| What is needed |
After the line containing "Section Files.", write nothing more; before it, reproduce every line of the material below exactly, starting with the first.

| Materials provided |
(* ===== verification/Config.v ===== *)
(** * Config: typed access to a configuration, with overrides from the environment

    [lib/inc/config/runTime/Config.hpp] and [lib/inc/config/compileTime/Config.hpp].
    The environment is a function from names to values, and the file system one from
    paths to the text a stream on the file delivers ([None]: it cannot be opened). *)

From S2P Require Import Prelude StringUtils Toml.
From Stdlib Require Import Ascii String.
From stdpp Require Import base numbers list strings option pretty.
Open Scope Z_scope.

Abbreviation Environment := (sv -> option sv).
Abbreviation FileSystem := (sv -> option sv).

(** @src lib/inc/config/runTime/Config.hpp 21-26 Config *)
Record Config := mkConfig { config_result : TomlParseResult }.

(** [Config() = default]. *)
(** @src lib/inc/config/runTime/Config.hpp 23-23 Config::Config *)
Definition Config_init : Config := mkConfig (mkTomlParseResult []).

(** @src lib/inc/config/runTime/Config.hpp 41-43 Config::FromString *)
Definition FromString (content : sv) : ub Config := r ← Parse content; Some (mkConfig r).

Section Files.
Context (fs : FileSystem).

(** @src lib/inc/config/runTime/Config.hpp 29-38 Config::FromFile *)
Definition Config_FromFile (path : sv) : ub (option Config) :=
  match fs path with
  | None => Some None
  | Some buffer => r ← Parse buffer; Some (Some (mkConfig r))
  end.

(** @src lib/inc/config/runTime/Config.hpp 46-53 Config::Reload *)
Definition Reload (path : sv) (cfg : Config) : ub (Config * bool) :=
  newConfig ← Config_FromFile path;
  Some (match newConfig with
        | None => (cfg, false)
        | Some c => (mkConfig (config_result c), true)
        end).
End Files.

Section Accessors.
Context (env : Environment).

(** A name that is not set reads as the empty string, as one set to it does. *)
(** @src lib/inc/config/runTime/Config.hpp 129-145 Config::GetEnv *)
Definition GetEnv (name : option sv) : sv :=
  match name with None => [] | Some name => default [] (env name) end.

(** [if (envVar != nullptr) if (auto env = GetEnv(envVar); !env.empty()) ...]: the text
    that takes part in the look-up. *)
(** @src lib/inc/config/runTime/Config.hpp 60-64 Config::Str *)
Definition env_override (envVar : option sv) : option sv :=
  match envVar with
  | None => None
  | Some _ => match GetEnv envVar with [] => None | v => Some v end
  end.

(** @src lib/inc/config/runTime/Config.hpp 56-68 Config::Str *)
Definition Config_Str (cfg : Config) (key defaultValue : sv) (envVar : option sv) : ub sv :=
  match env_override envVar with
  | Some e => Some e
  | None => v ← FindString key (config_result cfg); Some (default defaultValue v)
  end.

(** [if (auto parsed = Parse...(env)) return parsed.value();] before the look-up. *)
(** @src lib/inc/config/runTime/Config.hpp 74-83 Config::Int *)
Definition override_or {A} (parse : sv -> ub (option A)) (envVar : option sv) (find : ub (option A))
    (defaultValue : A) : ub A :=
  parsed ← match env_override envVar with None => Some None | Some e => parse e end;
  match parsed with
  | Some v => Some v
  | None => v ← find; Some (default defaultValue v)
  end.

(** @src lib/inc/config/runTime/Config.hpp 70-84 Config::Int *)
Definition Config_Int (cfg : Config) (key : sv) (defaultValue : Z) (envVar : option sv) : ub Z :=
  override_or ParseInt envVar (FindInt key (config_result cfg)) defaultValue.

(** @src lib/inc/config/runTime/Config.hpp 86-100 Config::Long *)
Definition Config_Long (cfg : Config) (key : sv) (defaultValue : Z) (envVar : option sv) : ub Z :=
  override_or ParseLong envVar (FindLong key (config_result cfg)) defaultValue.

(** @src lib/inc/config/runTime/Config.hpp 102-116 Config::Bool *)
Definition Config_Bool (cfg : Config) (key : sv) (defaultValue : bool) (envVar : option sv) : ub bool :=
  override_or ParseBool envVar (FindBool key (config_result cfg)) defaultValue.
End Accessors.

(** @src lib/inc/config/runTime/Config.hpp 118-120 Config::EntryCount *)
Definition EntryCount (cfg : Config) : nat := TomlParseResult_Count (config_result cfg).

(** @src lib/inc/config/runTime/Config.hpp 122-124 Config::IsLoaded *)
Definition IsLoaded (cfg : Config) : bool := (0 <? TomlParseResult_Count (config_result cfg))%nat.

(** ** The compile-time accessor *)

(** @src lib/inc/config/compileTime/Config.hpp 11-18 CompileTimeConfig *)
Record CompileTimeConfig := mkCTConfig { ct_result : CompileTimeTomlParseResult }.

(** @src lib/inc/config/compileTime/Config.hpp 21-23 CompileTimeConfig::From *)
Definition CT_From (MaxEntries : nat) (tomlContent : sv) : ub CompileTimeConfig :=
  r ← CT_Parse MaxEntries tomlContent; Some (mkCTConfig r).

(** @src lib/inc/config/compileTime/Config.hpp 26-31 CompileTimeConfig::Str *)
Definition CT_Str (cfg : CompileTimeConfig) (key defaultValue : sv) : ub sv :=
  v ← CT_FindString key (ct_result cfg); Some (default defaultValue v).

(** @src lib/inc/config/compileTime/Config.hpp 33-38 CompileTimeConfig::Int *)
Definition CT_Int (cfg : CompileTimeConfig) (key : sv) (defaultValue : Z) : ub Z :=
  v ← CT_FindInt key (ct_result cfg); Some (default defaultValue v).

(** @src lib/inc/config/compileTime/Config.hpp 40-45 CompileTimeConfig::Long *)
Definition CT_Long (cfg : CompileTimeConfig) (key : sv) (defaultValue : Z) : ub Z :=
  v ← CT_FindLong key (ct_result cfg); Some (default defaultValue v).

(** @src lib/inc/config/compileTime/Config.hpp 47-52 CompileTimeConfig::Bool *)
Definition CT_Bool (cfg : CompileTimeConfig) (key : sv) (defaultValue : bool) : ub bool :=
  v ← CT_FindBool key (ct_result cfg); Some (default defaultValue v).

(** @src lib/inc/config/compileTime/Config.hpp 54-56 CompileTimeConfig::EntryCount *)
Definition CT_EntryCount (cfg : CompileTimeConfig) : nat := ct_count (ct_result cfg).

(** ** The value an accessor returns *)

(** The text of [key] in [section] in the file. *)
Definition file_text (cfg : Config) (sec k : sv) : option sv :=
  value <$> first_match (fun e => Matches e sec k) (entries (config_result cfg)).

Lemma Int_spec env cfg sec k d envVar :
  lacks "." sec = true ->
  Config_Int env cfg (sec ++ "."%char :: k) d envVar =
  (e ← match env_override env envVar with None => Some None | Some t => ParseInt t end;
   f ← match (e : option Z), file_text cfg sec k with None, Some t => ParseInt t | _, _ => Some None end;
   Some (match e, (f : option Z) with Some z, _ => z | None, Some z => z | None, None => d end)).
Proof.
  intros Hs. unfold Config_Int, override_or, FindInt, file_text.
  destruct (match env_override env envVar with None => _ | Some _ => _ end) as [[z|]|]; cbn [mbind option_bind];
    [done| |done].
  rewrite (find_loop_first _ (fun e => Matches e sec k)) by (intros; by apply MatchesFullKey_dot).
  destruct (first_match _ _) as [e|]; cbn [fmap option_fmap option_map]; [|done].
  destruct (ParseInt (value e)) as [[z|]|]; done.
Qed.

(** The documented priority of a setting: an integer in the environment variable wins;
    an unset, empty or malformed variable leaves the first entry of the file with that
    section and key; the default is taken when the file has no such entry, and also when
    that entry is malformed, whatever later entries say. *)
Lemma config_precedence (env : Environment) (cfg : Config) (sec k name : sv) (d : Z) :
  lacks "." sec = true ->
  let read := Config_Int env cfg (sec ++ "."%char :: k) d (Some name) in
  let from_env := match env name with None | Some [] => Some None | Some t => ParseInt t end in
  let from_file := match file_text cfg sec k with None => Some None | Some t => ParseInt t end in
  (forall z, from_env = Some (Some z) -> read = Some z) /\
  (forall z, from_env = Some None -> from_file = Some (Some z) -> read = Some z) /\
  (from_env = Some None -> from_file = Some None -> read = Some d).
Proof.
  intros Hs read from_env from_file. subst read. rewrite Int_spec by done.
  assert (match env_override env (Some name) with None => Some None | Some t => ParseInt t end = from_env) as ->.
  { unfold from_env, env_override, GetEnv. by destruct (env name) as [[|]|]. }
  subst from_file. split_and!.
  - intros z ->. by destruct (file_text cfg sec k).
  - intros z ->. destruct (file_text cfg sec k); [|done]. by intros ->.
  - intros ->. destruct (file_text cfg sec k); [|done]. by intros ->.
Qed.

Lemma config_precedence_witness :
  let cfg := mkConfig (mkTomlParseResult [mkTomlEntry (lit "server") (lit "port") (lit "9000") TInteger]) in
  let env t n := if sv_eqb n (lit "SERVER_PORT") then Some t else None in
  let port t := Config_Int (env t) cfg (lit "server.port") 8080 (Some (lit "SERVER_PORT")) in
  port (lit "80") = Some 80 /\ port (lit "http") = Some 9000 /\
  Config_Int (env []) Config_init (lit "server.port") 8080 (Some (lit "SERVER_PORT")) = Some 8080.
Proof.
  intros cfg env port. split_and!.
  - apply (proj1 (config_precedence (env (lit "80")) cfg (lit "server") (lit "port") (lit "SERVER_PORT") 8080 eq_refl)).
    vm_compute; reflexivity.
  - apply (proj1 (proj2 (config_precedence (env (lit "http")) cfg (lit "server") (lit "port") (lit "SERVER_PORT") 8080 eq_refl)));
      vm_compute; reflexivity.
  - apply (proj2 (proj2 (config_precedence (env []) Config_init (lit "server") (lit "port") (lit "SERVER_PORT") 8080 eq_refl)));
      vm_compute; reflexivity.
Defined.

(** ** A hash sign inside quotes

    [ParseKeyValue] looks for the comment before it looks at quotes, so that a quoted
    value ends at its first hash sign and keeps the opening quote. *)
Lemma quoted_hash_cut (a b sec : sv) :
  line_ok (LEntry (lit "name") (dquote :: a) (Some (b ++ [dquote]))) = true ->
  ParseKeyValue (lit "name = " ++ (dquote :: a ++ lit " #" ++ b ++ [dquote])) sec =
  Some (Some (mkTomlEntry sec (lit "name") (dquote :: a) (value_type (dquote :: a)))).
Proof.
  intros Hok. rewrite ParseKeyValue_spec. destruct (read_entry _ _ _ sec Hok) as [_ <-]. do 2 f_equal.
  symmetry. apply trim_id. unfold trimmed.
  assert (lit "name = " ++ dquote :: a ++ lit " #" ++ b ++ [dquote] =
          (lit "name = " ++ dquote :: a ++ lit " #" ++ b) ++ [dquote]) as ->.
  - cbn. by rewrite <-!app_assoc.
  - by rewrite last_snoc.
Qed.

| Written response |
(* ===== verification/Config.v ===== *)
(** * Config: typed access to a configuration, with overrides from the environment

    [lib/inc/config/runTime/Config.hpp] and [lib/inc/config/compileTime/Config.hpp].
    The environment is a function from names to values, and the file system one from
    paths to the text a stream on the file delivers ([None]: it cannot be opened). *)

From S2P Require Import Prelude StringUtils Toml.
From Stdlib Require Import Ascii String.
From stdpp Require Import base numbers list strings option pretty.
Open Scope Z_scope.

Abbreviation Environment := (sv -> option sv).
Abbreviation FileSystem := (sv -> option sv).

(** @src lib/inc/config/runTime/Config.hpp 21-26 Config *)
Record Config := mkConfig { config_result : TomlParseResult }.

(** [Config() = default]. *)
(** @src lib/inc/config/runTime/Config.hpp 23-23 Config::Config *)
Definition Config_init : Config := mkConfig (mkTomlParseResult []).

(** @src lib/inc/config/runTime/Config.hpp 41-43 Config::FromString *)
Definition FromString (content : sv) : ub Config := r ← Parse content; Some (mkConfig r).

Section Files.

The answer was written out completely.